Figure 5.. IFN opposes IL-2 and JUN to promote CXCL13⁺ Tph cells.

a, Cytokines by ELISA from cells from IFN-targeted arrayed CRISPR screen. Results of 2 independent experiments using different donors. b, IL-2-induced gene signature in Tph and Th22 clusters. p=0.0175. c, Cytokines by ELISA from memory CD4⁺ T cells stimulated with plate-bound anti-CD3 antibody and IL-2 at indicated concentrations. From left to right, p-values for CXCL13: 9.45e-4, 4.34e-5, 1.34e-5, 3.05e-6, 4.30e-6, 4.24e-6 and for IL-22: 2.21e-3, 4.51e-4. d, Western blot for STAT5 and ELISA for cytokines from memory CD4⁺ T cells nucleofected with sgSTAT5A, sgSTAT5B, both (combined) or control CRISPR guides, stimulated as indicated (n=3). Comparison of IL-2 effect within each CRISPR condition. p-values from left to right for CXCL13: 4.16e-5, 4.12e-4, 1.73e-3; IL-22: 1.94e-2, 2.53e-2, 6.06e-4. e, ELISA for CXCL13 from memory CD4+ T cells stimulated under indicated conditions. p-value from left to right for anti-CD3/CD28 (n=6): 5.52e-3, 1.70e-2, 1.08e-2, 2.40e-2; anti-CD3 antibody (n=5): 2.54e-2, 7.2e-3, 1.57e-2. f, ELISA for IL-2 from memory CD4⁺ T cells stimulated with anti-CD3/CD28 as indicated (n=8), p=0.0008. g, Western blot for phosphoS73-JUN and JUN in memory CD4⁺ T cells under indicated conditions and quantification normalized to control (n=5).

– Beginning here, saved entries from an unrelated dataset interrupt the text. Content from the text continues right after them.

(** * decomp-permuter: the search coordinator of [src/main.py]

    A shallow embedding of the coordination code of [src/main.py]:
    the seed cycle generator [cycle_seeds], the result aggregator
    [post_score] with [write_candidate], the worker loop
    [multiprocess_worker], the queue loops of [run_inner] and the
    interrupt handler of [run].

    Python integers are [Z]; strings are [string]; the readings of the
    clock are doubles ([float]); the dedup set of a permuter is a
    [gset string]; queues are lists; printing appends chunks to the
    [stdout] of an explicit world, and reading takes from its
    [stdin]. *)

From Stdlib Require Import ZArith List String Ascii PrimFloat Lia.
From Stdlib Require Import DecimalString DecimalPos DecimalZ.
From stdpp Require Import base decidable option list gmap sets strings.

#[local] Open Scope string_scope.
#[local] Open Scope list_scope.
#[local] Open Scope Z_scope.

(** ** Python built-ins used by [main.py] *)

Module Py.

(** What a call can do besides returning. *)
Inductive exn :=
  | ValueError
  | IndexError
  | AssertionError (msg : string)
  | FileExistsError
  | QueueEmpty
  | EOFError
  | KeyboardInterrupt.

(** A call returns, leaves through [sys.exit], raises, or never comes
    back. *)
Inductive outcome (A : Type) :=
  | Ret (a : A)
  | Exit (code : Z)
  | Raise (e : exn)
  | Diverge.
#[global] Arguments Ret {A} a.
#[global] Arguments Exit {A} code.
#[global] Arguments Raise {A} e.
#[global] Arguments Diverge {A}.

Definition bind {A B} (m : outcome A) (k : A -> outcome B) : outcome B :=
  match m with
  | Ret a => k a
  | Exit c => Exit c
  | Raise e => Raise e
  | Diverge => Diverge
  end.

(** [str(n)] for an [int]: decimal digits, ["-"] in front of a
    negative number. *)
Definition str (n : Z) : string := NilZero.string_of_int (Z.to_int n).

(** [int(s)] on the plain form [-?[0-9]+]; any other string is a
    [ValueError] here (Python also accepts surrounding blanks, a
    leading [+], single underscores between digits and digits outside
    ASCII, none of which a string built by [str] or a string of
    digits, minus signs and commas contains). *)
Definition int (s : string) : outcome Z :=
  match NilZero.int_of_string s with
  | Some d => Ret (Z.of_int d)
  | None => Raise ValueError
  end.

(** [s.split(sep)] for a one-character separator. *)
Fixpoint split (sep : ascii) (s : string) : list string :=
  match s with
  | EmptyString => [EmptyString]
  | String c s' =>
      if Ascii.eqb c sep then EmptyString :: split sep s'
      else match split sep s' with
           | h :: t => String c h :: t
           | [] => [String c EmptyString]
           end
  end.

(** [list(map(f, l))] for an [f] that can raise. *)
Fixpoint map_outcome {A B} (f : A -> outcome B) (l : list A)
  : outcome (list B) :=
  match l with
  | [] => Ret []
  | x :: l' =>
      bind (f x) (fun y => bind (map_outcome f l') (fun ys => Ret (y :: ys)))
  end.

(** [l[i]] with Python's negative indices. *)
Definition index {A} (l : list A) (i : Z) : outcome A :=
  let n := Z.of_nat (length l) in
  let j := if i <? 0 then i + n else i in
  if (0 <=? j) && (j <? n) then
    match l !! Z.to_nat j with
    | Some x => Ret x
    | None => Raise IndexError
    end
  else Raise IndexError.

(** [s * n] for a string [s]. *)
Fixpoint repeat_str (s : string) (n : nat) : string :=
  match n with
  | O => EmptyString
  | S n' => s +:+ repeat_str s n'
  end.

(** [len(s)] *)
Definition len (s : string) : Z := Z.of_nat (String.length s).

(** [os.path.join(a, b)] for a relative [b]. *)
Definition ends_with_slash (a : string) : bool :=
  match String.get (String.length a - 1)%nat a with
  | Some c => Ascii.eqb c "/"%char
  | None => false
  end.

Definition path_join (a b : string) : string :=
  if String.eqb a EmptyString then b
  else if ends_with_slash a then a +:+ b
  else a +:+ "/" +:+ b.

(** [c not in s] for a character [c]. *)
Fixpoint lacks (c : ascii) (s : string) : bool :=
  match s with
  | EmptyString => true
  | String a s' => negb (Ascii.eqb a c) && lacks c s'
  end.

Definition chr (n : nat) : string := String (ascii_of_nat n) EmptyString.
Definition NL : string := chr 10.
Definition CR : string := chr 13.
Definition BS : string := chr 8.
Definition TAB : string := chr 9.
Definition ESC : string := chr 27.

End Py.

Import Py.

(** ** Data model *)

(** [Options] of [main.py].  The two float fields ([keep_prob],
    [network_priority]) are only handed on to the permuter and the
    network client and are left out. *)
Record Options := {
  directories : list string;
  show_errors : bool;
  show_timings : bool;
  print_diffs : bool;
  stack_differences : bool;
  abort_exceptions : bool;
  stop_on_zero : bool;
  force_seed : option string;
  threads : Z;
  use_network : bool
}.

(** The [Profiler] class lives in [profiler.py]; [post_score] only adds
    the time stats of a result to the overall profiler and prints them. *)
Class ProfilerOps := {
  Profiler : Type;
  new_profiler : Profiler;
  add_time_stats : Profiler -> Profiler -> Profiler;
  get_str_stats : Profiler -> string
}.

(** What an iterator of seeds can be: a list that is consumed
    ([[force_seed]] or a finite [perm_gen_all_seeds]),
    [itertools.repeat(x)], or an endless generator, given by the seed it
    yields at each position. *)
Inductive SeedIter :=
  | SeedList (l : list Z)
  | SeedRepeat (x : Z)
  | SeedStream (f : nat -> Z) (pos : nat).

(** The fields and methods of [Permuter] (from [permuter.py]) that
    [main.py] touches.  [all_seeds] is what
    [perm_eval.perm_gen_all_seeds(permuter.permutations, random.Random())]
    returns, [is_random] is [permuter.permutations.is_random()],
    [PENALTY_INF] is [permuter.scorer.PENALTY_INF]. *)
Record Permuter := {
  dir : string;
  fn_name : string;
  unique_name : string;
  base_score : Z;
  best_score : Z;
  hashes : gset string;
  PENALTY_INF : Z;
  base_source : string;
  diff : string -> string;
  is_random : bool;
  all_seeds : SeedIter
}.

Definition set_best_score (p : Permuter) (s : Z) : Permuter :=
  {| dir := dir p; fn_name := fn_name p; unique_name := unique_name p;
     base_score := base_score p; best_score := s; hashes := hashes p;
     PENALTY_INF := PENALTY_INF p; base_source := base_source p;
     diff := diff p; is_random := is_random p; all_seeds := all_seeds p |}.

Definition set_hashes (p : Permuter) (h : gset string) : Permuter :=
  {| dir := dir p; fn_name := fn_name p; unique_name := unique_name p;
     base_score := base_score p; best_score := best_score p; hashes := h;
     PENALTY_INF := PENALTY_INF p; base_source := base_source p;
     diff := diff p; is_random := is_random p; all_seeds := all_seeds p |}.

(** What a read of standard input meets: a line, the end of the input,
    or a Ctrl+C while it waits. *)
Inductive StdinEvent :=
  | Line (s : string)
  | EndOfInput
  | StdinCtrlC.

(** The state threaded through the coordinator process.  Outside the
    process: what went to standard output and standard error (one chunk
    per [print] call, its [end] included), what the reads of standard
    input will meet (a read waits for ever once the list is used up),
    the directories that [write_candidate] looks at (each with its
    files by name) and the clock ([time.time()] returns [clock ticks],
    a double, and moves on).  Inside: [last_time], the local of [run]
    that its closure [heartbeat] assigns. *)
Record World := {
  stdout : list string;
  stderr : list string;
  stdin : list StdinEvent;
  dirs : gmap string (gmap string string);
  clock : nat -> float;
  ticks : nat;
  last_time : float
}.

(** Code that prints and writes files: it maps the world before to the
    world after and says how the call ended. *)
Definition IO (A : Type) : Type := World -> World * outcome A.

Definition io_ret {A} (a : A) : IO A := fun w => (w, Ret a).

Definition io_bind {A B} (m : IO A) (k : A -> IO B) : IO B :=
  fun w =>
    match m w with
    | (w', Ret a) => k a w'
    | (w', Exit c) => (w', Exit c)
    | (w', Raise e) => (w', Raise e)
    | (w', Diverge) => (w', Diverge)
    end.

Notation "'do' x <- m ; k" := (io_bind m (fun x => k))
  (at level 10, x pattern, m at level 100, k at level 200).
Notation "m ;; k" := (io_bind m (fun _ => k))
  (at level 100, k at level 200, right associativity).

Definition io_raise {A} (e : exn) : IO A := fun w => (w, Raise e).
Definition sys_exit {A} (code : Z) : IO A := fun w => (w, Exit code).
Definition io_diverge {A} : IO A := fun w => (w, Diverge).
Definition when (b : bool) (m : IO unit) : IO unit := if b then m else io_ret tt.

(** [print(s, end="")] and [print(s)] *)
Definition print_end (s : string) : IO unit :=
  fun w => ({| stdout := stdout w ++ [s]; stderr := stderr w; stdin := stdin w;
               dirs := dirs w; clock := clock w; ticks := ticks w;
               last_time := last_time w |},
            Ret tt).
Definition print (s : string) : IO unit := print_end (s +:+ NL).

Definition set_stdin (w : World) (rest : list StdinEvent) : World :=
  {| stdout := stdout w; stderr := stderr w; stdin := rest; dirs := dirs w;
     clock := clock w; ticks := ticks w; last_time := last_time w |}.

(** [input(prompt)]: the prompt goes to standard output, then a line is
    read.  At the end of the input the call raises [EOFError], a Ctrl+C
    during the wait raises [KeyboardInterrupt], and with nothing to
    read the call does not come back. *)
Definition input (prompt : string) : IO string :=
  print_end prompt ;;
  fun w =>
    match stdin w with
    | [] => (w, Diverge)
    | Line s :: rest => (set_stdin w rest, Ret s)
    | EndOfInput :: rest => (set_stdin w rest, Raise EOFError)
    | StdinCtrlC :: rest => (set_stdin w rest, Raise KeyboardInterrupt)
    end.

(** [assert x is not None, msg] *)
Definition assert_some {A} (x : option A) (msg : string) : IO A :=
  match x with
  | Some a => io_ret a
  | None => io_raise (AssertionError msg)
  end.

(** [print(s, file=sys.stderr)] *)
Definition eprint (s : string) : IO unit :=
  fun w => ({| stdout := stdout w; stderr := stderr w ++ [s +:+ NL];
               stdin := stdin w; dirs := dirs w; clock := clock w; ticks := ticks w;
               last_time := last_time w |},
            Ret tt).

Definition get_dirs : IO (gmap string (gmap string string)) :=
  fun w => (w, Ret (dirs w)).

Definition set_dirs (w : World) (d : gmap string (gmap string string)) : World :=
  {| stdout := stdout w; stderr := stderr w; stdin := stdin w; dirs := d;
     clock := clock w; ticks := ticks w; last_time := last_time w |}.

(** [time.time()] *)
Definition time_time : IO float :=
  fun w => ({| stdout := stdout w; stderr := stderr w; stdin := stdin w;
               dirs := dirs w; clock := clock w; ticks := S (ticks w);
               last_time := last_time w |},
            Ret (clock w (ticks w))).

Definition get_last_time : IO float := fun w => (w, Ret (last_time w)).

Definition set_last_time (t : float) : IO unit :=
  fun w => ({| stdout := stdout w; stderr := stderr w; stdin := stdin w;
               dirs := dirs w; clock := clock w; ticks := ticks w; last_time := t |},
            Ret tt).

(** [os.mkdir(path)] *)
Definition os_mkdir (path : string) : IO unit :=
  fun w =>
    match dirs w !! path with
    | Some _ => (w, Raise FileExistsError)
    | None => (set_dirs w (<[path := ∅]> (dirs w)), Ret tt)
    end.

(** [with open(os.path.join(d, name), "x") as f: f.write(text)]: the
    file must not exist yet. *)
Definition create_file (d name text : string) : IO unit :=
  fun w =>
    let here := default ∅ (dirs w !! d) in
    match here !! name with
    | Some _ => (w, Raise FileExistsError)
    | None =>
        (set_dirs w (<[d := <[name := text]> here]> (dirs w)), Ret tt)
    end.

Section Aggregator.
Context `{ProfilerOps}.

Record CandidateResult := {
  score : option Z;
  hash : option string;
  source : option string;
  profiler : Profiler
}.

Record EvalError := {
  exc_str : string;
  seed : option (Z * Z)
}.

Inductive EvalResult :=
  | Scored (r : CandidateResult)
  | Failed (e : EvalError).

JUN p=0.0044, JUN-pS73 p=0.0016. h, JUN binding signal at JUN peaks in memory CD4⁺ T cells stimulated with or without IFN-α and representative JUN binding peaks at IL22. i, Pathway enrichment for annotated differentially bound peaks by JUN enriched in control versus IFN-α-treated conditions from h. j, ELISA for cytokines from memory CD4⁺ T cells with JUN overexpression (JUN OE) or control with or without IFN-α (n=4). p-values from left to right for CXCL13: 0.011, 0.041; IL-22: 0.013, 0.033. k, Model of factors influencing Tph versus Th22 balance. c, d, e, g show mean ± S.E.M. p-value (*p<0.05, **p<0.01, ***p<0.001) by linear mixed model in b, 2-way ANOVA in c, ratio paired t-test in d, e, f, g, j.